Weeks after the meeting, FBI agents carried out search warrants and the largest pandemic fraud case in the United States became public.
The meeting audio was supposed to be used in court, says defense attorney Kenneth Udoboik, who represented Feeding Our Future founder Aimee Bock. Udoboik says he's unaware how the audio got leaked to the American Experiment, a Minnesota-based think tank, earlier this week.
What it proves, he alleges, is that state leaders worked with Bock and Feeding Our Future up until federal arrests in early 2022.
Attorney General Ellison's office declined an on-camera interview Friday but released a written statement.
"The attorney general regularly meets with constituents, hears their concerns in good faith, and does his best to help people who need it, which is exactly what the recording of this meeting shows," the statement said.
The statement added that Ellison initially thought he was only meeting one other person.

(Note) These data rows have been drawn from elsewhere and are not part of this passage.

(** The last step of [main], which looks for [subtitles.fcpxml]: it only
    fails when moving the file does. *)
Lemma relocation_cases (out_folder : string) (s s' : state W) (r : result unit) :
  (cwd ← getcwd E;
   in_cwd ← isfile E (Py.path_join cwd "subtitles.fcpxml");
   if in_cwd : bool then
     shutil_move E (Py.path_join cwd "subtitles.fcpxml")
                   (Py.path_join out_folder "subtitles.fcpxml");;
     print (MsgFcpxMoved (Py.path_join out_folder "subtitles.fcpxml"))
   else
     in_dest ← isfile E (Py.path_join out_folder "subtitles.fcpxml");
     if in_dest : bool
     then print (MsgFcpxAlready (Py.path_join out_folder "subtitles.fcpxml"))
     else print MsgFcpxNotFound) s = (s', r) →
  ∃ new, trace s' = new ++ trace s ∧ Forall before_converting new ∧
         (r = Returns tt ∨ ∃ src dst, List.In (EMove src dst false) new).
Proof.
  unfold getcwd, isfile, shutil_move, demand, ask, print, emit, raise.
  unfold mbind, M_bind, mret, M_ret.
  destruct (env_getcwd E (world s)) as [w2 cwd]. simpl.
  destruct (env_isfile E _ w2) as [w3 [|]]; simpl.
  - destruct (env_move E _ _ w3) as [w4 [|]]; simpl; intros [= <- <-]; simpl.
    + eexists [_; _; _; _]. split; [done|]. split; [by repeat constructor|by left].
    + eexists [_; _; _]. split; [done|]. split; [by repeat constructor|].
      right. eexists _, _. by left.
  - destruct (env_isfile E _ w3) as [w4 [|]]; simpl; intros [= <- <-]; simpl;
      (eexists [_; _; _; _]; split; [done|]; split;
         [by repeat constructor|by left]).
Qed.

"It is a shame that these fraudsters tried to exploit the attorney general's good faith engagement, but they were not successful. Nothing happened as a result of the meeting," the statement said.
On Friday, Minnesota Republicans pushed back — calling for more transparency from Ellison's office.
"We need a lot more information about what's happened," Rep Harry Niska, R-Ramsey, said. "In that meeting, he's sending emails to people in his staff. We need to really understand what was happening behind the scenes."
"We all meet with people – we don't know who we're meeting with at the time," Niska said. "But the reality is within that office, there were cases that the office was involved with representing the department of education against feeding our future. It should have come up to his level."
Ellison's office says that while he was unaware of the implications of the December 2021 meeting with the now-convicted business owners, his comments in September 2022 that he spent "years" working to hold Feeding our Future accountable are accurate.
"I would rather the attorney general say this – 'look, I was surprised, I didn't know that they were involved in criminality.' That would be the truth," Udoboik said.